Output details
34 - Art and Design: History, Practice and Theory
University of Plymouth
Ghost
Ghost is an 8 channel sound installation. At the heart of Ghost is a network of neurons embedded with 'sonic memory'. 'Consciousness as attention to memory' is a term that neuroscientist Eugene Izhikevich uses to describe a phenomena in which the cortex re-lives or re-visits a particular pattern of neural activity in the absence of sensory information. The model brain or cortex, deprived of stimulation journeys around its own temporal architectures conjuring past 'experiences' or 'memories', pulling them into the present. The neural code reconfigures the internal embedded sounds with externally stimulated sound causing a temporal and sonic overlapping of the neural past with the neural present, a rupture in the flow of sensory and endogenous information. When the external sound fails to reach a volume threshold the system journeys around its own neuronal pathways re-visiting older established routes using its 'memory' as buoyancy when the external sounds die away.

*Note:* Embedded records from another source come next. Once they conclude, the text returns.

(* ===== verification/AdmissionCoordinator.v ===== *)
(** * Admission of operations (packages/blind-daemon/admission-coordinator.js)

    An operation that costs something is admitted in two steps: a preflight
    before its request has been read to the end, and a confirmation after it,
    which spends the capability the server minted at the end of the request. In
    between, the adapters that know the payment schemes are asked, and anything
    may happen: other calls, new descriptors, new parameters.

    The state is the coordinator's, with the descriptor state it reads, the
    authorities of the issuer that it is wired to in production-runtime.js, and
    the identity of the next object. Empty frozen objects are their identities.
    Verifiers and clock are hooks; what is awaited from adapters is a [request]
    that may be answered in any way. Abort signals are left out. *)

From Stdlib Require Import ZArith Lia Bool List String Ascii.
From Stdlib Require Import Strings.Byte.
From stdpp Require Import base tactics list strings.
From S2P Require Import Prelude JsMap AsyncCalls Codec CodecLaws Authority Hashes SchemaKit SchemasDescribe DescriptorState PostEofAuthority.

Module Admission.
Import Descriptor.

Definition MAX_WAL_COMMIT_RECORD_BYTES : Z := 16 * 1024.
Definition ADMISSION_MODE_NONE : Z := 0.
Definition ADMISSION_MODE_REQUIRED : Z := 2.

Definition SPEND_INVALID : error := Thrown "SPEND_INVALID".
Definition SPEND_REQUIRED : error := Thrown "SPEND_REQUIRED".
(** [if (cond) protocolFailure('SPEND_INVALID', ...)] *)
Definition spend_if (cond : bool) : result unit := throw_if cond SPEND_INVALID.

(** ** Values *)

Definition asBytes (value : val) (limits : option (Z * Z)) : result bytes :=
  match value with
  | VBytes bs =>
      spend_if (match limits with Some (lo, hi) => (blen bs <? lo) || (hi <? blen bs) | None => false end) ;;!
      Ok bs
  | _ => Err SPEND_INVALID
  end.

Definition nonzero (bs : bytes) : bool := existsb (fun b => negb (Byte.eqb b Byte.x00)) bs.

Definition u64 (value : val) : result Z :=
  match value with
  | VNum n | VBig n => spend_if ((n <? 0) || (MAX_U64 <? n)) ;;! Ok n
  | _ => Err SPEND_INVALID
  end.

Section WithPlatform.
Context `{Platform}.

Definition decodeExact (canonicalBytes : bytes) : result val :=
  match (let! value := decodeCanonical admissionParametersV1 (VBytes canonicalBytes) in
         let! encoded := encodeCanonical admissionParametersV1 value in
         throw_if (negb (bytes_eqb canonicalBytes encoded)) GenericError ;;!
         Ok value) with
  | Ok value => Ok value
  | Err _ => Err SPEND_INVALID
  end.

(** ** Records of parameters *)

Record parameters := { parameters_hash : bytes; parameters_bytes : bytes; parameters_expires : Z }.

Record view := { view_value : val; view_hash : bytes; view_bytes : bytes }.

Definition recordView (r : parameters) : result view :=
  let! value := decodeExact (parameters_bytes r) in
  Ok {| view_value := value; view_hash := parameters_hash r; view_bytes := parameters_bytes r |}.

Definition parameterMatchesProfile (r : parameters) (profile descriptor : val) : result bool :=
  let! value := decodeExact (parameters_bytes r) in
  Ok (strict_eqb value.["profileId"] profile.["profileId"] && strict_eqb value.["schemeId"] profile.["schemeId"] &&
    strict_eqb value.["conformanceClass"] profile.["conformanceClass"] && strict_eqb value.["roleBits"] profile.["roleBits"] &&
    sameBytes (VBytes (parameters_hash r)) profile.["parameterHash"] && sameBytes value.["relayPublicKey"] descriptor.["relayPublicKey"] &&
    js_lt value.["validFromEpoch"] descriptor.["expiresEpoch"] && js_lt descriptor.["issuedEpoch"] value.["expiresEpoch"]).

(** ** The binding of a preflight *)

Record operation := { op_familyId : Z; op_operationId : Z; op_admissionMode : Z }.
Record admission := { adm_profileId : val; adm_schemeId : val; adm_parameterHash : bytes; adm_token : bytes }.
Record cost := { cost_resourceClass : Z; cost_leaseClass : Z; cost_costUnits : val }.

Record binding := {
  b_operation : operation;
  b_admission : admission;
  b_requestId : bytes;
  b_requestCommitment : bytes;
  b_descriptorSequence : Z;
  b_descriptorHash : bytes;
  b_endpointId : val;
  b_endpointRoleBits : val;
  b_cost : cost;
  b_parameterBytes : bytes
}.

Definition operationBinding (profile : val) : result operation :=
  match profile.["familyId"], profile.["operationId"], profile.["admissionMode"] with
  | VNum familyId, VNum operationId, VNum admissionMode =>
      spend_if (falsy profile || (admissionMode =? ADMISSION_MODE_NONE)) ;;!
      Ok {| op_familyId := familyId; op_operationId := operationId; op_admissionMode := admissionMode |}
  | _, _, _ => Err SPEND_INVALID
  end.

Definition admissionCopy (input : val) : result admission :=
  throw_if (negb (is_object input)) SPEND_REQUIRED ;;!
  let! parameterHash := asBytes input.["parameterHash"] (Some (32, 32)) in
  let! token := asBytes input.["token"] (Some (1, 65535)) in
  Ok {| adm_profileId := input.["profileId"]; adm_schemeId := input.["schemeId"]; adm_parameterHash := parameterHash; adm_token := token |}.

Definition costBinding (value : val) : result (Z * Z) :=
  match value.["resourceClass"], value.["leaseClass"] with
  | VNum resourceClass, VNum leaseClass => spend_if (falsy value) ;;! Ok (resourceClass, leaseClass)
  | _, _ => Err SPEND_INVALID
  end.

Definition sameOperationBinding (left right : operation) : bool :=
  (op_familyId left =? op_familyId right) && (op_operationId left =? op_operationId right) && (op_admissionMode left =? op_admissionMode right).

Definition sameAdmissionBinding (left right : admission) : bool :=
  strict_eqb (adm_profileId left) (adm_profileId right) && strict_eqb (adm_schemeId left) (adm_schemeId right) &&
  bytes_eqb (adm_parameterHash left) (adm_parameterHash right) && bytes_eqb (adm_token left) (adm_token right).

Definition sameCostBinding (left right : cost) : bool :=
  (cost_resourceClass left =? cost_resourceClass right) && (cost_leaseClass left =? cost_leaseClass right) &&
  strict_eqb (cost_costUnits left) (cost_costUnits right).

(** The comparison of [confirmAfterEof]. *)
Definition same_binding (echoed b : binding) : bool :=
  sameOperationBinding (b_operation echoed) (b_operation b) && sameAdmissionBinding (b_admission echoed) (b_admission b) &&
  bytes_eqb (b_requestId echoed) (b_requestId b) && bytes_eqb (b_requestCommitment echoed) (b_requestCommitment b) &&
  (b_descriptorSequence echoed =? b_descriptorSequence b) && bytes_eqb (b_descriptorHash echoed) (b_descriptorHash b) &&
  strict_eqb (b_endpointId echoed) (b_endpointId b) && strict_eqb (b_endpointRoleBits echoed) (b_endpointRoleBits b) &&
  sameCostBinding (b_cost echoed) (b_cost b) && bytes_eqb (b_parameterBytes echoed) (b_parameterBytes b).

(** The row of the signed cost table. *)
Definition cost_row (rows familyId operationId : val) (resourceClass leaseClass : Z) : option val :=
  List.find (fun entry => strict_eqb entry.["familyId"] familyId && strict_eqb entry.["operationId"] operationId &&
    is_num entry.["resourceClass"] resourceClass && is_num entry.["leaseClass"] leaseClass) (elems rows).

Definition find_endpoint (descriptor endpointId : val) : option val :=
  List.find (fun entry => strict_eqb entry.["endpointId"] endpointId) (elems descriptor.["endpoints"]).

(** [(left & right) === 0] *)
Definition no_role (left right : val) : bool := js_and (num left) (num right) =? 0.

(** [now < parameters.validFromEpoch || now >= parameters.expiresEpoch ||
    token.byteLength > parameters.tokenMaxBytes] *)
Definition not_redeemable (value : val) (now : Z) (token : bytes) : bool :=
  js_lt (VNum now) value.["validFromEpoch"] || js_le value.["expiresEpoch"] (VNum now) || js_lt value.["tokenMaxBytes"] (VNum (blen token)).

In the version presented at ISEA in Istanbul, eight microphones were suspended from the four high windows outside of Maksem in the centre of Istanbul. These microphones picked up the sounds of the street, the busy Taksim Square and a nearby mosque. The neurogranular sampler used in the system then reconfigured the internal, embedded sounds with external sound captured from the area via the microphones. Eight speakers were arranged at head height inside a building in a semi-circle, so that the audience might listen to them all from the centre or individually, close up.